The U.S. State Department has classified Iran as a “country of particular concern” for “having engaged in or tolerated particularly severe violations of religious freedom.”
“UN report: ‘Persecution based on gender, ethnic and religious grounds intersect in Iran,’” Article 18, August 6, 2024:
A new report from the United Nations’ Fact-Finding Mission says ethnic and religious minorities were singled out in the Iran regime’s crackdown on the “Woman, Life, Freedom” movement. The advocacy paper, ‘”They have dehumanised us”: Minority rights violations during the “Woman, Life, Freedom” movement in the Islamic Republic of Iran’, published yesterday, says minority groups were “disproportionally” impacted. Having interviewed numerous victims, the Mission found “the crime against humanity of persecution on gender grounds intersected with persecution on ethnic and religious ground”. In a statement accompanying the report, the Mission stated that “ethnic and religious minorities in Iran, in particular Kurd and Baluch minorities”, were targets of a “disproportionate” crackdown. The “Woman, Life, Freedom” protests were triggered by the unlawful death in custody in September 2022 of Jina Mahsa Amini, a 22-year-old Iranian-Kurdish woman, after her arrest by the so-called “morality police” for alleged non-compliance with Iran’s mandatory hijab laws.
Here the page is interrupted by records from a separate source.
(** ** The [Headers] object *)

Definition Headers := gmap (list Z) (list Z).

Definition h_append (h : Headers) (e : header) : Headers :=
  let n := toLowerCase e.1 in
  <[n := match h !! n with Some v => v ++ js ", " ++ e.2 | None => e.2 end]> h.
Definition h_set (n v : list Z) (h : Headers) : Headers := <[toLowerCase n := v]> h.

(** [new Headers(entries)]. *)
Definition new_Headers (entries : list header) : Headers := foldl h_append ∅ entries.

(** ** hsts.ts *)

Record SecurityHeadersOptions := {
  contentSecurityPolicy : option (list Z);
  hsts : option bool;
  hstsMaxAge : option Z;
  hstsIncludeSubdomains : option bool;
  hstsPreload : option bool;
  frameOptions : option (list Z);
  nosniff : option bool;
  referrerPolicy : option (list Z);
  coep : option (list Z);
  coop : option (list Z);
  corp : option (list Z);
  xssProtection : option (list Z)
}.

Definition no_security : SecurityHeadersOptions :=
  {| contentSecurityPolicy := None; hsts := None; hstsMaxAge := None;
     hstsIncludeSubdomains := None; hstsPreload := None; frameOptions := None; nosniff := None;
     referrerPolicy := None; coep := None; coop := None; corp := None; xssProtection := None |}.

Definition buildHstsValue (sec : SecurityHeadersOptions) : option (list Z) :=
  let wantHsts :=
    bool_decide (hsts sec = Some true) || bool_decide (hstsMaxAge sec ≠ None) ||
    bool_decide (hstsIncludeSubdomains sec = Some true) || bool_decide (hstsPreload sec = Some true) in
  if negb wantHsts then None
  else
    let maxAge := default 31536000 (hstsMaxAge sec) in
    Some (js "max-age=" ++ dec maxAge ++
          (if bool_decide (hstsIncludeSubdomains sec = Some true) then js "; includeSubDomains" else []) ++
          (if bool_decide (hstsPreload sec = Some true) then js "; preload" else [])).

(** [if (s) pairs.push([name, s])]: the empty string is falsy. *)
Definition push_if (name : list Z) (s : option (list Z)) : list header :=
  match s with Some v => if decide (v = []) then [] else [(name, v)] | None => [] end.

Definition STS : list Z := js "strict-transport-security".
The paper documents a range of gross human-rights violations committed by security forces in Iran against members of minorities, including unlawful deaths, extrajudicial executions, unnecessary use of lethal force, arbitrary arrests, torture, rape, enforced disappearances, and gender persecution – many of which “amount to crimes against humanity”. According to the Mission, this situation is the “direct result of long-standing discrimination” that “must end immediately”….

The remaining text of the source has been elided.